_Data provided_:

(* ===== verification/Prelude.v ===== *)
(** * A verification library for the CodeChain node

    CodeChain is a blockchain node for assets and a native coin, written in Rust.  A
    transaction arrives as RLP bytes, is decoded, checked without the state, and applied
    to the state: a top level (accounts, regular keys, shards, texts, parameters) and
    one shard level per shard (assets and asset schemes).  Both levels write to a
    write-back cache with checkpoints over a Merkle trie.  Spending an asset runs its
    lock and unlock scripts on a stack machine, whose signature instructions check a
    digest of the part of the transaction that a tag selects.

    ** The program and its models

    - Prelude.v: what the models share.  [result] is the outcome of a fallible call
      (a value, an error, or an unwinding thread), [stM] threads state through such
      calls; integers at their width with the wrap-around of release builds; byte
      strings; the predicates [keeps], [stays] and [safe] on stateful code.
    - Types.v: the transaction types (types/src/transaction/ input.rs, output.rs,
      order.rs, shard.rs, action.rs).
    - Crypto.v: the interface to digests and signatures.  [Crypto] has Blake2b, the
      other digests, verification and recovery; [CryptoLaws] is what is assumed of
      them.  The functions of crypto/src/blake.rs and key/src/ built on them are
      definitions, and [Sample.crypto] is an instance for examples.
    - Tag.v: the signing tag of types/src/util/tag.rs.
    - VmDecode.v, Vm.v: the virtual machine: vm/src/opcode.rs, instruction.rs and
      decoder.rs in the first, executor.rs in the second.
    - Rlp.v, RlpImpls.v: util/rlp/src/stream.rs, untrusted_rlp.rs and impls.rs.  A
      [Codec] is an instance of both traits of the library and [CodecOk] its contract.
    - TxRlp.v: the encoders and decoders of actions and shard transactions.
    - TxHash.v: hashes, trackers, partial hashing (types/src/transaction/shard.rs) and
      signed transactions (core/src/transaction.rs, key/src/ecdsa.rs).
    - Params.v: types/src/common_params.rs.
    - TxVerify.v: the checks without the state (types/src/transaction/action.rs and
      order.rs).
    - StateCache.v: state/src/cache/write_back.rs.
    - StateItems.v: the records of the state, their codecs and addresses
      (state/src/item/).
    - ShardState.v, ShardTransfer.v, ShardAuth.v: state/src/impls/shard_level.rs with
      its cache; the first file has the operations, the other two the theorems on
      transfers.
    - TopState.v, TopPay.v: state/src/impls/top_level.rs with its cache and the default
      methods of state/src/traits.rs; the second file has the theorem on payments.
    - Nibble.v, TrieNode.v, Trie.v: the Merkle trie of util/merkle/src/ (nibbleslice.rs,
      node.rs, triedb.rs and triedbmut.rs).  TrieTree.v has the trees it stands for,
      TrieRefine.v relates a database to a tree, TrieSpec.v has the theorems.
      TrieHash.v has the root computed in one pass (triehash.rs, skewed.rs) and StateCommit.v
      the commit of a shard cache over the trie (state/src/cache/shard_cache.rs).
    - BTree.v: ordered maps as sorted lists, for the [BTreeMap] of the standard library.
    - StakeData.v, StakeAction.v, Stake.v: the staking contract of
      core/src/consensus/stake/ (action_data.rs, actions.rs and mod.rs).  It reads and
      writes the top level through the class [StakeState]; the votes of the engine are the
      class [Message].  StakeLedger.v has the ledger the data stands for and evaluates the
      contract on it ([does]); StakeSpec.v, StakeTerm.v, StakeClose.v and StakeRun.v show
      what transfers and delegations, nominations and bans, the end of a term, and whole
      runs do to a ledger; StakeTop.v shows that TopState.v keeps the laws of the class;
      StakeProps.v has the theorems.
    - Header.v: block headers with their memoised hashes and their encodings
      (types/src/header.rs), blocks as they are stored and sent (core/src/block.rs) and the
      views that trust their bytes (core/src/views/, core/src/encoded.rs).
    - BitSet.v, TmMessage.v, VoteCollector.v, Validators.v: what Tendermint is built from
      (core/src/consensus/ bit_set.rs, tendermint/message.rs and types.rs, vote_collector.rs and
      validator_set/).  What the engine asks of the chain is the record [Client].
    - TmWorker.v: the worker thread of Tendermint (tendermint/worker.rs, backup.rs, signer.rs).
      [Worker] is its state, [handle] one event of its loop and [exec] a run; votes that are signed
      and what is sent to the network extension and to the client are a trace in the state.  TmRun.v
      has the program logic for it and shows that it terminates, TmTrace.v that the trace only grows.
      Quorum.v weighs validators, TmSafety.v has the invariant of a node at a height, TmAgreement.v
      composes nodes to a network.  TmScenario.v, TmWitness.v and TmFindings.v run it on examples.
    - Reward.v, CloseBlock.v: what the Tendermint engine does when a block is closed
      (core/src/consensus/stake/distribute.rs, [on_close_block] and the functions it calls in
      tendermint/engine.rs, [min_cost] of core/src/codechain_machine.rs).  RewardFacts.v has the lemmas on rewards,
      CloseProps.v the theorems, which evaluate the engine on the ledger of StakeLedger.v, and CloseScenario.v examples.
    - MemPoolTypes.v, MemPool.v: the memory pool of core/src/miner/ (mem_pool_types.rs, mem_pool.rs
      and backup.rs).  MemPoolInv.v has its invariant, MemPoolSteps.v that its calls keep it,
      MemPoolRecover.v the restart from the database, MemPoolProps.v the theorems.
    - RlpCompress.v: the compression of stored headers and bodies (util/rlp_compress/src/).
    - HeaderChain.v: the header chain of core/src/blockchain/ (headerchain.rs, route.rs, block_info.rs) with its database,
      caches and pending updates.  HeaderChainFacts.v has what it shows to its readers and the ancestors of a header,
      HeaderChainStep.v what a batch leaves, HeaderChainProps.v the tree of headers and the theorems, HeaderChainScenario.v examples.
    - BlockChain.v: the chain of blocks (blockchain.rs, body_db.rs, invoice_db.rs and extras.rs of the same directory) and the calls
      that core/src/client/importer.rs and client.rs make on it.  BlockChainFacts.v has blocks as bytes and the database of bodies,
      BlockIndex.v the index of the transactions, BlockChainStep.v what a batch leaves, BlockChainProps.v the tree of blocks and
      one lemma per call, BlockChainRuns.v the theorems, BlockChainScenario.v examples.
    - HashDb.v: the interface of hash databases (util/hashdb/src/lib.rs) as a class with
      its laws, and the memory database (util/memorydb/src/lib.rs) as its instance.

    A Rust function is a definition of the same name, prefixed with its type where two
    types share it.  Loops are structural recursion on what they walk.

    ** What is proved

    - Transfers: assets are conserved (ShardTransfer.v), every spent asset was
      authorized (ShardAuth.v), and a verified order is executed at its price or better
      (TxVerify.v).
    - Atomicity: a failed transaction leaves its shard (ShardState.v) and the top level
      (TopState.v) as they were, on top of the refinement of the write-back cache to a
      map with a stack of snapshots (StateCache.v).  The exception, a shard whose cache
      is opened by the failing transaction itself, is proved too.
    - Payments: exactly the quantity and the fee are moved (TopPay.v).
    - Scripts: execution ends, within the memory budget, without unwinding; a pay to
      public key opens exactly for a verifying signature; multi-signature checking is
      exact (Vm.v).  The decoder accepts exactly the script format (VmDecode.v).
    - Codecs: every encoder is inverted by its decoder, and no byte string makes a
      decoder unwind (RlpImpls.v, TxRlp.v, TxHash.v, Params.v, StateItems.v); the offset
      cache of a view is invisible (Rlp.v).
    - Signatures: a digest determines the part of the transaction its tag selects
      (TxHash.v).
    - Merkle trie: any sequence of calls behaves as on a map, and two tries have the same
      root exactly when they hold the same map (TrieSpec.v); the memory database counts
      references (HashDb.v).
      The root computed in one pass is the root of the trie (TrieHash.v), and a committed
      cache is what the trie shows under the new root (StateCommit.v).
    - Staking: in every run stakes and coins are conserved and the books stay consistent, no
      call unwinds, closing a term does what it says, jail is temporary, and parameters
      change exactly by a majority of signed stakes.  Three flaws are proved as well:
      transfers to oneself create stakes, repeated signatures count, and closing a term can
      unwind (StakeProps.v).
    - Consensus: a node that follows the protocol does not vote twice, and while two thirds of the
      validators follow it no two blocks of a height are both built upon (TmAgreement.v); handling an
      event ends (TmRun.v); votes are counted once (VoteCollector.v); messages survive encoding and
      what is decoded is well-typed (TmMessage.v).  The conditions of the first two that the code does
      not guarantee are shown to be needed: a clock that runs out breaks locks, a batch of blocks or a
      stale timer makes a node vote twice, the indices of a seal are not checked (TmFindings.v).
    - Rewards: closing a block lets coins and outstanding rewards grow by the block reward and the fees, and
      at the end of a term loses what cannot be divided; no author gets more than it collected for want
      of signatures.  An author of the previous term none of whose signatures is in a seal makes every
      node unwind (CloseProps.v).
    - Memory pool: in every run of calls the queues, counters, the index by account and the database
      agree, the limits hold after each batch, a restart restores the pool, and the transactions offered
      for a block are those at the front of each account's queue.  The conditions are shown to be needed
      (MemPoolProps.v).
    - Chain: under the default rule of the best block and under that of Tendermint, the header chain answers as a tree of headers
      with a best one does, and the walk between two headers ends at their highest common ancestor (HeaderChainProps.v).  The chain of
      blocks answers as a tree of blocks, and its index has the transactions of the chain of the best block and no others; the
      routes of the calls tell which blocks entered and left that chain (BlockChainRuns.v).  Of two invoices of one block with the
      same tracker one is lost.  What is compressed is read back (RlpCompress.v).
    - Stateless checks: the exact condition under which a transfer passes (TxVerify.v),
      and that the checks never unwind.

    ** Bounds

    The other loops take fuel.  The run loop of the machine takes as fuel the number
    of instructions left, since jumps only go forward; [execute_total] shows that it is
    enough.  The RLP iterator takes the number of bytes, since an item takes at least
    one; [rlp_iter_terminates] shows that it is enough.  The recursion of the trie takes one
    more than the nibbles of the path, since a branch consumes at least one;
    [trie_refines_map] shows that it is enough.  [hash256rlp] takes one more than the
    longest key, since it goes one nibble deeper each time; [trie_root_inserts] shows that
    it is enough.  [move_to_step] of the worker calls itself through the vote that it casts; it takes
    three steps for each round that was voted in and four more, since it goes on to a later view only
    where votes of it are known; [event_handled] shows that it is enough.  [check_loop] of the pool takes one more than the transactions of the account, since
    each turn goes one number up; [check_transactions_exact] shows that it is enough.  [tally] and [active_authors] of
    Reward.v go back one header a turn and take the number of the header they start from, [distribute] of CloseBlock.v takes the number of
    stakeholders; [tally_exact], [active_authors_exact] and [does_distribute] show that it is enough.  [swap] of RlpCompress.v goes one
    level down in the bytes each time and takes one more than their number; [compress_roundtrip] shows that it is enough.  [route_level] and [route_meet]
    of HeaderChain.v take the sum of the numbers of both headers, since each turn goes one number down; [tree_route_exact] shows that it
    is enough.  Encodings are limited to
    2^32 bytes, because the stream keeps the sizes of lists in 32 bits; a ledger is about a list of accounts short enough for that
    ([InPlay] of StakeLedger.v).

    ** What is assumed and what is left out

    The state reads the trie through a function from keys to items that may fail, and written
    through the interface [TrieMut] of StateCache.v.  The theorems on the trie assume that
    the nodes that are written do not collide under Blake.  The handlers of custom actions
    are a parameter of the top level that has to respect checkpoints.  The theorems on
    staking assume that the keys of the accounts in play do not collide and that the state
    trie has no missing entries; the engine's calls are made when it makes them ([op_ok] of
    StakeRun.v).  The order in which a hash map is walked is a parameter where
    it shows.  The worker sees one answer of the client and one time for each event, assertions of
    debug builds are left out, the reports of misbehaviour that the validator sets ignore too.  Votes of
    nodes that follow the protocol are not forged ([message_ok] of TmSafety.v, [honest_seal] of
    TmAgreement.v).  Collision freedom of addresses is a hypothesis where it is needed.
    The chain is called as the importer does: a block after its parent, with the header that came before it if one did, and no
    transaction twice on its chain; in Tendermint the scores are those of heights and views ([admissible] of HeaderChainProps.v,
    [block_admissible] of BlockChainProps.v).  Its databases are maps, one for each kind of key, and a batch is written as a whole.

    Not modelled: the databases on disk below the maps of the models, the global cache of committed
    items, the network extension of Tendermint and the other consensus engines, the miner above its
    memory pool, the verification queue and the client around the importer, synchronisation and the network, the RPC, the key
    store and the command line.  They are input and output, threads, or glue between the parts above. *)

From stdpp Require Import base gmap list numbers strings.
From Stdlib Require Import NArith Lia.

_Your instructions_:
Show every line above where "TxVerify" is found.

_Response area_:
    - TxVerify.v: the checks without the state (types/src/transaction/action.rs and
      (TxVerify.v).
    - Stateless checks: the exact condition under which a transfer passes (TxVerify.v),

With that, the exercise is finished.